Collected data:
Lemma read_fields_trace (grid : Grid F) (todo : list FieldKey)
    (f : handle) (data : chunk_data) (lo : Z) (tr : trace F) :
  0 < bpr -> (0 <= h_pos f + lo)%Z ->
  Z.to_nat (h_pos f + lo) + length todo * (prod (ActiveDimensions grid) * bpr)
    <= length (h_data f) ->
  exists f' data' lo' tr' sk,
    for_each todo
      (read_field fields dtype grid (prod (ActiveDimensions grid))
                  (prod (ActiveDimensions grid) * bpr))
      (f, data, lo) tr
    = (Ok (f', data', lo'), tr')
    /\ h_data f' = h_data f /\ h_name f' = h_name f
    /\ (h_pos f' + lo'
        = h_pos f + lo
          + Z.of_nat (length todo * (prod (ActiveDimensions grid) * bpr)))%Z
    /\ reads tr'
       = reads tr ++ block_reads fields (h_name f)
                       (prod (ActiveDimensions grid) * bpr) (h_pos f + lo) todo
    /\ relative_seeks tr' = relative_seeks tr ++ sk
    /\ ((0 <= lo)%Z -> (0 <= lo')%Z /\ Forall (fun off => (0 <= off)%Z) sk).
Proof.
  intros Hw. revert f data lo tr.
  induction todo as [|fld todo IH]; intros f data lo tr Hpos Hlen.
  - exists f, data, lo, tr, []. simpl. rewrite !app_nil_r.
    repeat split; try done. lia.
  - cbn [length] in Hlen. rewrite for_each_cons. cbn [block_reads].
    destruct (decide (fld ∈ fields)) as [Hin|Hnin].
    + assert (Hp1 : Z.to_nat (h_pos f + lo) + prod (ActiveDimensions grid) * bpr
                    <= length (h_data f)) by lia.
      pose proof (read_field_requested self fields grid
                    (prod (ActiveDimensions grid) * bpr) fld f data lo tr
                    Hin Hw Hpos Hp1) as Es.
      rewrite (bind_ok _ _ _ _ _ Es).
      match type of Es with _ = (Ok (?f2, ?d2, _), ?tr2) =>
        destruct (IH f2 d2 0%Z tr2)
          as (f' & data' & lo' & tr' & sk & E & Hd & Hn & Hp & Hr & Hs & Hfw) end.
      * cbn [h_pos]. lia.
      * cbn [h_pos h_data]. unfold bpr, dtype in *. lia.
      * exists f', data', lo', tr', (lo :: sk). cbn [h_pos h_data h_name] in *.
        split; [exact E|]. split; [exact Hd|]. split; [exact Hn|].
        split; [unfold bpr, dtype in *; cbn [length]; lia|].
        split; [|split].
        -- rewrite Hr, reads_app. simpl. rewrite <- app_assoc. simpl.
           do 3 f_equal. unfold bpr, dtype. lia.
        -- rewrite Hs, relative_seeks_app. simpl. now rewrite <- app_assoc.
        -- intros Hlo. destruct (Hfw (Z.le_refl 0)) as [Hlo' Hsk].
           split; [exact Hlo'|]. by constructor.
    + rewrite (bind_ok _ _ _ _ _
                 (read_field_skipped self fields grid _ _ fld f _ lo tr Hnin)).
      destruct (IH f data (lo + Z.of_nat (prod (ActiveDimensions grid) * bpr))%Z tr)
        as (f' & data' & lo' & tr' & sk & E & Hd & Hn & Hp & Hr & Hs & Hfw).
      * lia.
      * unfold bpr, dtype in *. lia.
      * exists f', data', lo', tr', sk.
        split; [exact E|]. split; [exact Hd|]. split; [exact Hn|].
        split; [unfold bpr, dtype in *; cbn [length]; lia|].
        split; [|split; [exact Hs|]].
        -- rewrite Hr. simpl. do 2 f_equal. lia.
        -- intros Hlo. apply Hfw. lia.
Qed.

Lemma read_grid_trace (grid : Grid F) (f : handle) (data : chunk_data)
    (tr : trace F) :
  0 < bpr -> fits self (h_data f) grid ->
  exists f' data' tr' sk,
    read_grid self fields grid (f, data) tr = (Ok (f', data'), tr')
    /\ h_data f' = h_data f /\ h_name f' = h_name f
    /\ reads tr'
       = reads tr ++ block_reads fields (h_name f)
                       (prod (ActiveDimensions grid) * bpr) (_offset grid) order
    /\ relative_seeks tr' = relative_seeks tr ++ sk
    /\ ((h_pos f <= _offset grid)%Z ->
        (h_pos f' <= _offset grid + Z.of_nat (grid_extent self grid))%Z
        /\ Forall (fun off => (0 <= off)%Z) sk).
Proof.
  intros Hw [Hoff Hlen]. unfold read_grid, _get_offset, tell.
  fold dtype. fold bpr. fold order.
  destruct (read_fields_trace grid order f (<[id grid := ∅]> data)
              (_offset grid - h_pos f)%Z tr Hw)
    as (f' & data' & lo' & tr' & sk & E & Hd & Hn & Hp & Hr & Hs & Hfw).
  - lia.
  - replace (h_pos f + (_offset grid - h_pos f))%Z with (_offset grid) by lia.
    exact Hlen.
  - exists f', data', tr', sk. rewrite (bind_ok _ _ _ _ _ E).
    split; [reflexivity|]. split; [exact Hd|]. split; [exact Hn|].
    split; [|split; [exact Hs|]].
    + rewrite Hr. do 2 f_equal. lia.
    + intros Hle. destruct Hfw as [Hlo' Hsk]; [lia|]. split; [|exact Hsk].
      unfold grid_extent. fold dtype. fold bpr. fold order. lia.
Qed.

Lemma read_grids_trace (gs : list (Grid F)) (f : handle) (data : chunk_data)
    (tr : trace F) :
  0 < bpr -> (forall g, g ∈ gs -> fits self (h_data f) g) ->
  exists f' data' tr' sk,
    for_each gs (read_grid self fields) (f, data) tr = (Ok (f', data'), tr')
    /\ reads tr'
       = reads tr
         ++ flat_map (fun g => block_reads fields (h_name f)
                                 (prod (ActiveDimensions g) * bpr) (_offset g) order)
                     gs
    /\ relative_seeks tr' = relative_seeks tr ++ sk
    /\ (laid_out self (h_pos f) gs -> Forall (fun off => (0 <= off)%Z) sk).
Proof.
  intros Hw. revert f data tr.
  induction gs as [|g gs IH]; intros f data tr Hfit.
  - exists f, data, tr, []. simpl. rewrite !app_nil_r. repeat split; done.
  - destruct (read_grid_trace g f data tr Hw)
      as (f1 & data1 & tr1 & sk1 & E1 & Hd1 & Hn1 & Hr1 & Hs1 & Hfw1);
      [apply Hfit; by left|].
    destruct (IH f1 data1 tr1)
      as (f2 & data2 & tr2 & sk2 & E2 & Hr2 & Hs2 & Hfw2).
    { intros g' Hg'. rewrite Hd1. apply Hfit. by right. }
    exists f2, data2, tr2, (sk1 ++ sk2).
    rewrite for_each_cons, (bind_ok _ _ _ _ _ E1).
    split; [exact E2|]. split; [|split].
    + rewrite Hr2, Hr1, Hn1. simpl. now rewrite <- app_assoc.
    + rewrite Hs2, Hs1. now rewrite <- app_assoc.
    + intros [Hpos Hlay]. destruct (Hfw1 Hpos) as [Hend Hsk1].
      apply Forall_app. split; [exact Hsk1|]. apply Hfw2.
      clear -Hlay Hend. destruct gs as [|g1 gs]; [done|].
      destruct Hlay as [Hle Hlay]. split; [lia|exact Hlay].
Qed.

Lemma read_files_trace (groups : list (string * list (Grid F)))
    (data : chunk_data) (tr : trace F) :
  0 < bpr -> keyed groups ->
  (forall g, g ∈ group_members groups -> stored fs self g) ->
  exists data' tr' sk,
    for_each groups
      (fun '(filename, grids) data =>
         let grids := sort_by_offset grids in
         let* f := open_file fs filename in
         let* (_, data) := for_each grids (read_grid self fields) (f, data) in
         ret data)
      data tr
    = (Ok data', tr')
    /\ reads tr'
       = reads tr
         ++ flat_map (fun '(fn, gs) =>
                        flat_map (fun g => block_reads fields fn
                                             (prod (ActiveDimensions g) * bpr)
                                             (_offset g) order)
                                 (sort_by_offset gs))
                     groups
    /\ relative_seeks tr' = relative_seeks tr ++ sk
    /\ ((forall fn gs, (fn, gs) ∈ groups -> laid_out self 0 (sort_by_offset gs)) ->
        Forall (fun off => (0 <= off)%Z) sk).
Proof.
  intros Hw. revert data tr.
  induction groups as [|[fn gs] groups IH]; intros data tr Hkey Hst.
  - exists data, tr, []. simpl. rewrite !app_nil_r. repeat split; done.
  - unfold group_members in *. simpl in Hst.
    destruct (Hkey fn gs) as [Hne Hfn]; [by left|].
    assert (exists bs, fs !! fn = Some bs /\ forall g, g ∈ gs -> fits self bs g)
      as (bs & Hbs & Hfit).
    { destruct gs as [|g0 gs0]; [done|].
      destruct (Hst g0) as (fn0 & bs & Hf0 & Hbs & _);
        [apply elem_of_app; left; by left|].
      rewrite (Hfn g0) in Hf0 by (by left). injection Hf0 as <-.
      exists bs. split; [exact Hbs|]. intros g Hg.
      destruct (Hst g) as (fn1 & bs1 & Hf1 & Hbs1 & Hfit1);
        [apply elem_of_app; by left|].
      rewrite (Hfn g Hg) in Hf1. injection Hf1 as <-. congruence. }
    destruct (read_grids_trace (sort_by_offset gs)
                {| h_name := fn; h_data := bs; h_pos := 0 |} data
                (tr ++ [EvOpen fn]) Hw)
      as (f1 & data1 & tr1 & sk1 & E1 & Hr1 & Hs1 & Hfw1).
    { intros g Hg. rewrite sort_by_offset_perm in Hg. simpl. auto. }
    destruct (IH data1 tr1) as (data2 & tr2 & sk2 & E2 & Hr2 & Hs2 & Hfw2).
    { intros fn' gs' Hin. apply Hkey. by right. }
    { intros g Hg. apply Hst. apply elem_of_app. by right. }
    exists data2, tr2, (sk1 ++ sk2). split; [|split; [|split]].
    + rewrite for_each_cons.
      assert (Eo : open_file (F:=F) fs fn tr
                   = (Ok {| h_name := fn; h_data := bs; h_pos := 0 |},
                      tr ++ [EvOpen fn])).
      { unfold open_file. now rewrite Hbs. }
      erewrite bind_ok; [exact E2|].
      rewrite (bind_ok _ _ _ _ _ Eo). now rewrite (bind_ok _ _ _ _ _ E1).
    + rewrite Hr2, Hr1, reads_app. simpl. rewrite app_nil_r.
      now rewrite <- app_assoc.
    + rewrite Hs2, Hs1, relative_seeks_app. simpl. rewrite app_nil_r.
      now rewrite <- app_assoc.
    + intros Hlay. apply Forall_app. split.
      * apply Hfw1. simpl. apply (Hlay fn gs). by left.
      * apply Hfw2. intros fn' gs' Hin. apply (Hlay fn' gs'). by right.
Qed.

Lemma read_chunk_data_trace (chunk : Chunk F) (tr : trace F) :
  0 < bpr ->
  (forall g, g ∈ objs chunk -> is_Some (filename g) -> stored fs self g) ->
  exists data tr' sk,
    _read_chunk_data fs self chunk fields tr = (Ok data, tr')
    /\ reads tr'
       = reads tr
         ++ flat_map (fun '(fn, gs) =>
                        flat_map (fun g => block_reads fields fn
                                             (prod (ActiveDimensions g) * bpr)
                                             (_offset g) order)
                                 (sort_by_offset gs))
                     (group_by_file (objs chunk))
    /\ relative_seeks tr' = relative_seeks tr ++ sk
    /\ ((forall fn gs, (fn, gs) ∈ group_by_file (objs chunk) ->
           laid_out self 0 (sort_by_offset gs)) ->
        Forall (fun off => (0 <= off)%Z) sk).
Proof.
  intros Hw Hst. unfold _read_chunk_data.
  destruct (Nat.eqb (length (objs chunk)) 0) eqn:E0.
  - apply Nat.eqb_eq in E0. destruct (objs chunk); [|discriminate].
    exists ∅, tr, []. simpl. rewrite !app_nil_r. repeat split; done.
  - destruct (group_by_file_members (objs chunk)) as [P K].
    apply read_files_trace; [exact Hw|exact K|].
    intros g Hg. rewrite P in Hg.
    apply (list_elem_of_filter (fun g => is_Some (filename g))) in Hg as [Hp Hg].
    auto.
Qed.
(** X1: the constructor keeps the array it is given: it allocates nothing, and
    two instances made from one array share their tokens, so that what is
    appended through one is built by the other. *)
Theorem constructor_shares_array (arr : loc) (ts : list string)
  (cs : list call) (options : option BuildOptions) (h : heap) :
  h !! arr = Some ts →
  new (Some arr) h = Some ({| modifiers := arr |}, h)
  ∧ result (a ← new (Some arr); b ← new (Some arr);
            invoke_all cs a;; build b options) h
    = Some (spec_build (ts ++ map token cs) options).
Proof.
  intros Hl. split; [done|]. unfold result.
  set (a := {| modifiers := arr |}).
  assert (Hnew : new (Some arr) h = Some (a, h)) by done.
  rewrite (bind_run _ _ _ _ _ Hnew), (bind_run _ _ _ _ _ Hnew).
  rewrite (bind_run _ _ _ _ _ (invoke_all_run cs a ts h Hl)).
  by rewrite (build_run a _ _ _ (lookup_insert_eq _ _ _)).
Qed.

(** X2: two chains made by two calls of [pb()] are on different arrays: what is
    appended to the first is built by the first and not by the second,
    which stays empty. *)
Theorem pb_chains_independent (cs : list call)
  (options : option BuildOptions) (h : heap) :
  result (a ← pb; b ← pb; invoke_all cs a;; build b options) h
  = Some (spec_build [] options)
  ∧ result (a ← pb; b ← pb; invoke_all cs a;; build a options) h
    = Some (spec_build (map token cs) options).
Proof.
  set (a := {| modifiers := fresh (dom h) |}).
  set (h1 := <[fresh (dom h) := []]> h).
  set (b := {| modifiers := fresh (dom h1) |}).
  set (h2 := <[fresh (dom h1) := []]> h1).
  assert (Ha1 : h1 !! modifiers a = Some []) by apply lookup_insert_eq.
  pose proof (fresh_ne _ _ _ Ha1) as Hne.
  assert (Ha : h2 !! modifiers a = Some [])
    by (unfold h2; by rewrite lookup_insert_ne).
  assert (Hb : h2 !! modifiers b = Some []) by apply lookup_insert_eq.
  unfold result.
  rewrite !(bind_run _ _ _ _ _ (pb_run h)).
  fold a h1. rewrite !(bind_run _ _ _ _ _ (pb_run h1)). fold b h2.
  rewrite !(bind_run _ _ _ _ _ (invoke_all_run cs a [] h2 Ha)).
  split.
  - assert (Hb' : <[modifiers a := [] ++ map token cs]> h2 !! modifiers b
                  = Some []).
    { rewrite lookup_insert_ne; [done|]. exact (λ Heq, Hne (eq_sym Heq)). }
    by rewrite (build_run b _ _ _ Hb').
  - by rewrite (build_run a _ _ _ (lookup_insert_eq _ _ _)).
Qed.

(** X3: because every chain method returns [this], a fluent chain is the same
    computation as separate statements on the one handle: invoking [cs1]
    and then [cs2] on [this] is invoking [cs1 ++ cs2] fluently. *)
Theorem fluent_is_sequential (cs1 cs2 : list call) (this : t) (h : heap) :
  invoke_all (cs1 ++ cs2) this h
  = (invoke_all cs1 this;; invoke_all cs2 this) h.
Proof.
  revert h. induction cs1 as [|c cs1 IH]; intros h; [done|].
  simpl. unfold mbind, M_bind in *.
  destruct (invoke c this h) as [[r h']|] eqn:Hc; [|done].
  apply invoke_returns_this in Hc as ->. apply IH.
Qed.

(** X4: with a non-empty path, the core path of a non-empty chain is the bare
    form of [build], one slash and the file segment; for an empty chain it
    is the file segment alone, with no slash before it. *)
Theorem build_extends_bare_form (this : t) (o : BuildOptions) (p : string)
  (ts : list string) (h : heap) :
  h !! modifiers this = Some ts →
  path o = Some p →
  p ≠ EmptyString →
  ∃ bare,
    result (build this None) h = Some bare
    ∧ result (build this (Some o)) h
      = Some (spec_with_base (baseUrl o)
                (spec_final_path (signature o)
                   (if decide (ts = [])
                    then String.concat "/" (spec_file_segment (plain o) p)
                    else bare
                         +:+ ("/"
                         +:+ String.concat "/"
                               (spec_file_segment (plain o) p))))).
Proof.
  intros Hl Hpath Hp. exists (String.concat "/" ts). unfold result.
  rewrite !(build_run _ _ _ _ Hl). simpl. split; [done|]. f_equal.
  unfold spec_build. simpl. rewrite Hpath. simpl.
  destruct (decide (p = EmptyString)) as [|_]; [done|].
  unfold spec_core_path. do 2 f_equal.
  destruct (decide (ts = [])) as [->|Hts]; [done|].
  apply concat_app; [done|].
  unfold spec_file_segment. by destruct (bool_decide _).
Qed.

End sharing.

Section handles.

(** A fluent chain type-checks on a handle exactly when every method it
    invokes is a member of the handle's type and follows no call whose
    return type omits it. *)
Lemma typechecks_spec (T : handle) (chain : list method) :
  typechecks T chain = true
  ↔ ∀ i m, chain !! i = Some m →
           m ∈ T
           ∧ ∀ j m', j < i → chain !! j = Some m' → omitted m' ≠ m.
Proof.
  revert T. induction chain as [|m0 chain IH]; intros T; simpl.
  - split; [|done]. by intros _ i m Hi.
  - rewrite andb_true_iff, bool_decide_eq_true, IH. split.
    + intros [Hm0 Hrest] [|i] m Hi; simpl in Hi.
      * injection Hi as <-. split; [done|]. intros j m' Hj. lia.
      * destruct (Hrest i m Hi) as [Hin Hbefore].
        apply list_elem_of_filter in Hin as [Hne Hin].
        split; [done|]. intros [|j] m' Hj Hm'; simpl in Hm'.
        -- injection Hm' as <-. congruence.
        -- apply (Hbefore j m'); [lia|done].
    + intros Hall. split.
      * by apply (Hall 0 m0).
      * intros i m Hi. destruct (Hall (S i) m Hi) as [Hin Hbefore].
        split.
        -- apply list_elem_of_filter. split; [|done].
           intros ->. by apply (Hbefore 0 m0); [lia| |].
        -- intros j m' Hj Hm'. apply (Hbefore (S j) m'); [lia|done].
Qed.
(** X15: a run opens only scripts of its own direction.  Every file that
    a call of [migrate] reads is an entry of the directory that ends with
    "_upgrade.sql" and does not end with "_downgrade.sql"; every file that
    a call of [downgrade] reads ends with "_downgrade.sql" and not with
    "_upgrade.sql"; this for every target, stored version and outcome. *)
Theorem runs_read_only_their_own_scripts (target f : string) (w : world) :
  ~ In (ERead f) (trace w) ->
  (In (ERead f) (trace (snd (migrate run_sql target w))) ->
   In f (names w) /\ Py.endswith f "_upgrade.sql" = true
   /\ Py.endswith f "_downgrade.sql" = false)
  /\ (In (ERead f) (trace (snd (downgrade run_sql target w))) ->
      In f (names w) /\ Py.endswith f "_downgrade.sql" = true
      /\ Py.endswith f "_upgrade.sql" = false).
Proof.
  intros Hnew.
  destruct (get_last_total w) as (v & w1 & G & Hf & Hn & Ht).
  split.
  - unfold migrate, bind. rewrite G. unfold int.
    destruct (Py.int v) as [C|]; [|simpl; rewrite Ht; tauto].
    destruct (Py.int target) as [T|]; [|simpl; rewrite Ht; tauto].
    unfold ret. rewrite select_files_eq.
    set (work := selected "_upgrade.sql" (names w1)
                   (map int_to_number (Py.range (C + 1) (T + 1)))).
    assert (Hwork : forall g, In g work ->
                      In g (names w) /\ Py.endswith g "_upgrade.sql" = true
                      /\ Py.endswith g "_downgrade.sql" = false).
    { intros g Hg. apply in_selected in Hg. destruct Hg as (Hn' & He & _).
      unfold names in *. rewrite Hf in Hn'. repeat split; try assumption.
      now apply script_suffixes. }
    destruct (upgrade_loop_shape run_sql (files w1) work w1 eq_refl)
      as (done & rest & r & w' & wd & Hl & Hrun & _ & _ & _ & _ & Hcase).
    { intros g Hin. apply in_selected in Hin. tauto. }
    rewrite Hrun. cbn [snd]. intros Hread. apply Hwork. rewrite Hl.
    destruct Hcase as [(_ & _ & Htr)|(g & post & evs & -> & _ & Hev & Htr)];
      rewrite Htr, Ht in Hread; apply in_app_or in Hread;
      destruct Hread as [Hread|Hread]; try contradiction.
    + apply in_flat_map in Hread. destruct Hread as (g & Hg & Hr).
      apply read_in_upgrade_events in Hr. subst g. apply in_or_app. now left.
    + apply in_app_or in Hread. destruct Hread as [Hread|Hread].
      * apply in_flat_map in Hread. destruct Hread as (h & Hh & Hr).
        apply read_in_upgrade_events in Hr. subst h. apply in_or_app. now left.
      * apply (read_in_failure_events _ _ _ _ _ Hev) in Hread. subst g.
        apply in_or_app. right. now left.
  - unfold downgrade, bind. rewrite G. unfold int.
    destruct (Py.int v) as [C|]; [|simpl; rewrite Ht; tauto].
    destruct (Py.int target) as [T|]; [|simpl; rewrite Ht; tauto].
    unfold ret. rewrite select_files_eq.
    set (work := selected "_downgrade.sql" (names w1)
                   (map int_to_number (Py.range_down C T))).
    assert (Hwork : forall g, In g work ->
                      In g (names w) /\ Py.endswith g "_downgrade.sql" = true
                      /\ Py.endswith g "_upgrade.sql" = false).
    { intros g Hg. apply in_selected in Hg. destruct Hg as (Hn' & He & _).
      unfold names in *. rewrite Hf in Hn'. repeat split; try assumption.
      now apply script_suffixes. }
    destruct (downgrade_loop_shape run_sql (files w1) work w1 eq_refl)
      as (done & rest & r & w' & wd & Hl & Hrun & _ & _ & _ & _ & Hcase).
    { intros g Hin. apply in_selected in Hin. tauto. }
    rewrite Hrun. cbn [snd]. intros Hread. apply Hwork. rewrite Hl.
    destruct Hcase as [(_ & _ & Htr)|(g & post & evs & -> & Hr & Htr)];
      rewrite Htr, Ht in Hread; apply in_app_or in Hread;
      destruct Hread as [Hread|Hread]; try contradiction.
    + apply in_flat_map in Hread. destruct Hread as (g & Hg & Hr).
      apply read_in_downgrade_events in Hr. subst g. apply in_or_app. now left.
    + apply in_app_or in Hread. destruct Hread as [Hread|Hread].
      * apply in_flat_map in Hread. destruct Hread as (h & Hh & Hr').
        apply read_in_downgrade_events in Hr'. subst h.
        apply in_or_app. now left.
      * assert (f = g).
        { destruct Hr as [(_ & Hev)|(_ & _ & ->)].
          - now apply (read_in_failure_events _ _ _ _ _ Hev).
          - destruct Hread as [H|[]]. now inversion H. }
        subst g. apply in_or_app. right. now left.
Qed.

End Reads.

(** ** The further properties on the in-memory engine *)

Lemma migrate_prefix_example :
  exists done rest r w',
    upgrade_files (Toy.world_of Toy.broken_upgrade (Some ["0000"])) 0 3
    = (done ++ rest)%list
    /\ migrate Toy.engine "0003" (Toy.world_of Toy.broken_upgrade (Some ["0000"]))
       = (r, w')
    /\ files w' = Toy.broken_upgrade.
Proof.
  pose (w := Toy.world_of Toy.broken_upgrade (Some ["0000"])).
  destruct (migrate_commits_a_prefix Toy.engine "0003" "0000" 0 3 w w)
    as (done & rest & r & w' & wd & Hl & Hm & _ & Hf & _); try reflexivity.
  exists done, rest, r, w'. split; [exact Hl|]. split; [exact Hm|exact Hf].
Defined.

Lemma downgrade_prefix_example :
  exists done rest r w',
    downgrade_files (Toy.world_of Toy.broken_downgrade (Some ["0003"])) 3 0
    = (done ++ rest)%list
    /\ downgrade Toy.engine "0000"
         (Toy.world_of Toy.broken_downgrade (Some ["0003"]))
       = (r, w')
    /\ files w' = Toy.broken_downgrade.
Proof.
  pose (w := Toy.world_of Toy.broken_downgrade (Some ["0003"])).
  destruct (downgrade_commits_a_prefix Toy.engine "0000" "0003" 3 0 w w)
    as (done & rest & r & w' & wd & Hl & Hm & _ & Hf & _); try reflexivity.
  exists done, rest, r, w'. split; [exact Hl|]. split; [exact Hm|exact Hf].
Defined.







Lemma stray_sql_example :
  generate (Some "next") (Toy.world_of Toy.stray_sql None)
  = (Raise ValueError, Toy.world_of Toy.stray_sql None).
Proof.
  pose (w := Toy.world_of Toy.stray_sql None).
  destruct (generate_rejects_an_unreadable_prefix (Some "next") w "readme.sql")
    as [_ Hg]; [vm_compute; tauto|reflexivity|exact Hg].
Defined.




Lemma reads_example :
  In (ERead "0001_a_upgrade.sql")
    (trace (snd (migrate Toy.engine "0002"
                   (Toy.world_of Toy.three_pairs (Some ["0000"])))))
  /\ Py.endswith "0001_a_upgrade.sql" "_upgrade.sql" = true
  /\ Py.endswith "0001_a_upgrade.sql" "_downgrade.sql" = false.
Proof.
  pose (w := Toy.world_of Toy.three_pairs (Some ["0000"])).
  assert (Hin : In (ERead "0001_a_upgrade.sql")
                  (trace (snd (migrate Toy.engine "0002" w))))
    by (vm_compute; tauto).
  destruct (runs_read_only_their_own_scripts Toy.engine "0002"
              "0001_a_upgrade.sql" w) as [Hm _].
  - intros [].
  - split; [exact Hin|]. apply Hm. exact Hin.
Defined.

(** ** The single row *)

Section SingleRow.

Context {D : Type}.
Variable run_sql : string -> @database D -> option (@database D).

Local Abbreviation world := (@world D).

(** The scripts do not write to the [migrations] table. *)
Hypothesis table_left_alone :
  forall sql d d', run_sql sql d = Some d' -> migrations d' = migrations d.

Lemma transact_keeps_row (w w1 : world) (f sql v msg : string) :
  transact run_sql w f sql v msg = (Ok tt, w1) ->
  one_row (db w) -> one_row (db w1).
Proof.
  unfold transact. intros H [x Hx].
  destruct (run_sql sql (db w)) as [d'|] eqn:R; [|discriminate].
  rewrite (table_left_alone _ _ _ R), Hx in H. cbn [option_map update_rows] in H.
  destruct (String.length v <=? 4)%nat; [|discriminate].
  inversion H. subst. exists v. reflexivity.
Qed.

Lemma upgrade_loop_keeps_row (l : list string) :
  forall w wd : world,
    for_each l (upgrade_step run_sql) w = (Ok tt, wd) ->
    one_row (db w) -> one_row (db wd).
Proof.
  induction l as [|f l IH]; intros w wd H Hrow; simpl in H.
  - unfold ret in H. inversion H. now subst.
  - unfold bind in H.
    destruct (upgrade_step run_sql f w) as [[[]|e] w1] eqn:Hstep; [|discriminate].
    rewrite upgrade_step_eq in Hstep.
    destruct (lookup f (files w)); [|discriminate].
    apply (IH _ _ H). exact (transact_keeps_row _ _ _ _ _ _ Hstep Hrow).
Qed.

*WHAT YOU ARE ASKED TO DO*: In the records above, find each line holding "Hall" and copy it.

*ANSWER FOR THIS EXERCISE*:
    + intros Hall. split.
      * by apply (Hall 0 m0).
      * intros i m Hi. destruct (Hall (S i) m Hi) as [Hin Hbefore].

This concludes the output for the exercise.